• [WHAT NEEDS TO BE DONE] Which of the lines below holds the string "ninv"? Copy every line that does.

• [DATA LISTING]
(** A dependency of the node [x] is looked at. *)
Lemma block_on_spec A x n v deps d ds s :
  ninv A [x] (d :: ds) s -> nodes s !! x = Some (n, v) -> Packets.dependencies v = Done deps -> d ∈ deps ->
  exists s' n', block_on x d s = Done (s', tt) /\ ninv A [x] ds s' /\ nodes s' !! x = Some (n', v) /\
    passes A [] s s'.
Proof.
  intros [I1 I2 I3 I4 I5 I6 I7] Hx Hdeps Hin. unfold block_on, mbind, R_bind, get.
  pose proof (I7 (oi_order d)) as Hh. unfold needs_block.
  destruct (match horizon s !! oi_order d with Some h => h <? oi_entry d | None => true end) eqn:En.
  - assert (Hd : d ∉ A).
    { destruct d as [c i]; simpl in *. destruct (horizon s !! c) as [h|]; [|apply Hh].
      intros Hd. destruct Hh as [_ Hle]. specialize (Hle _ Hd). lia. }
    unfold node_clone, modify. rewrite Hx. simpl. eexists _, _. split; [reflexivity|]. split_and!.
    + change (oi_order d, oi_entry d) with (key d). set (b := <[key d := _]> (blocked s)).
      assert (Hb : forall k l y, b !! k = Some l -> y ∈ l ->
        (exists l', blocked s !! k = Some l' /\ y ∈ l') \/ (k = key d /\ y = x)).
      { intros k l y [[<- <-]|[_ Hk]]%lookup_insert_Some; [|intros; left; by exists l].
        rewrite elem_of_app, list_elem_of_singleton. intros [Hy| ->]; [left|by right].
        destruct (blocked s !! key d) as [l'|]; [by exists l'|set_solver]. }
      assert (Hb' : forall k l' y, blocked s !! k = Some l' -> y ∈ l' -> exists l, b !! k = Some l /\ y ∈ l).
      { intros k l' y Hk Hy. unfold b. destruct (decide (key d = k)) as [<-|].
        - rewrite lookup_insert_eq. eexists. split; [done|]. rewrite Hk. set_solver.
        - rewrite lookup_insert_ne by done. by exists l'. }
      assert (Hf : forall y, occ y ([x] ++ flat b) = (if decide (x = y) then 1 else 0) + occ y ([x] ++ flat (blocked s))).
      { intros y. rewrite <- occ_cons. unfold b. by rewrite flat_push. }
      split; simpl; try done.
      * intros y m w Hy. pose proof (Hf y) as Hfy. simpl in Hfy. rewrite Hfy.
        apply lookup_insert_Some in Hy as [[<- [= <- <-]]|[Hne Hy]].
        -- destruct (I1 _ _ _ Hx) as [E Hp]. simpl in E. rewrite decide_True by done. lia.
        -- destruct (I1 _ _ _ Hy) as [E Hp]. simpl in E. rewrite decide_False by done. lia.
      * intros y Hy. apply lookup_insert_is_Some. destruct (decide (x = y)); [by left|right]. split; [done|].
        apply I2. apply elem_of_cons in Hy as [->|Hy]; [done|]. apply elem_flat in Hy as (k & l & Hk & Hy).
        destruct (Hb _ _ _ Hk Hy) as [(l' & Hl & Hy')|[_ ->]]; [|done].
        simpl. apply elem_of_cons. right. apply elem_flat. by exists k, l'.
      * intros y [->|[_ Hy]]%lookup_insert_is_Some; [|by apply I3]. apply I3. by eexists.
      * intros k l y m w Hk Hy Hw. destruct (Hb _ _ _ Hk Hy) as [(l' & Hl & Hy')|[-> ->]].
        -- apply lookup_insert_Some in Hw as [[<- [= <- <-]]|[_ Hw]]; by eapply I4.
        -- rewrite lookup_insert_eq in Hw. injection Hw as <- <-. by exists deps, d.
      * intros d' l [[Hk _]|[_ Hk]]%lookup_insert_Some; [by apply key_inj in Hk as <-|by eapply I5].
      * intros y m w Hw. assert (exists m', nodes s !! y = Some (m', w)) as [m' Hw'].
        { apply lookup_insert_Some in Hw as [[<- [= <- <-]]|[_ Hw]]; by eexists. }
        destruct (I6 _ _ _ Hw') as (deps' & Hd' & Hc). exists deps'. split; [done|]. intros d' Hin'.
        destruct (Hc d' Hin') as [|[(l & Hl & Hy)|[Hy [->|Ht]%elem_of_cons]]]; [by left| | |by right; right].
        -- right; left. by eapply Hb'.
        -- right; left. apply list_elem_of_singleton in Hy as ->. exists (default [] (blocked s !! key d) ++ [x]).
           unfold b. rewrite lookup_insert_eq. split; [done|]. set_solver.
    + simpl. apply lookup_insert_eq.
    + exists []. simpl. rewrite app_nil_r. split_and!; try done; [|lia]. unfold vals. simpl. by eapply vals_recount.
  - exists s, n. split; [done|]. split_and!; [|done|apply passes_refl].
    assert (Hc : covered A d).
    { destruct (horizon s !! oi_order d) as [h|]; [|done]. exists h. destruct Hh. split; [lia|done]. }
    split; try done. intros y m w Hy. destruct (I6 _ _ _ Hy) as (deps' & Hd' & Hc'). exists deps'. split; [done|].
    intros d' Hin'. destruct (Hc' d' Hin') as [|[|[? [->|?]%elem_of_cons]]]; [by left|by right; left|by left|by right; right].
Qed.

• [COMPLETED TASK]
  ninv A [x] (d :: ds) s -> nodes s !! x = Some (n, v) -> Packets.dependencies v = Done deps -> d ∈ deps ->
  exists s' n', block_on x d s = Done (s', tt) /\ ninv A [x] ds s' /\ nodes s' !! x = Some (n', v) /\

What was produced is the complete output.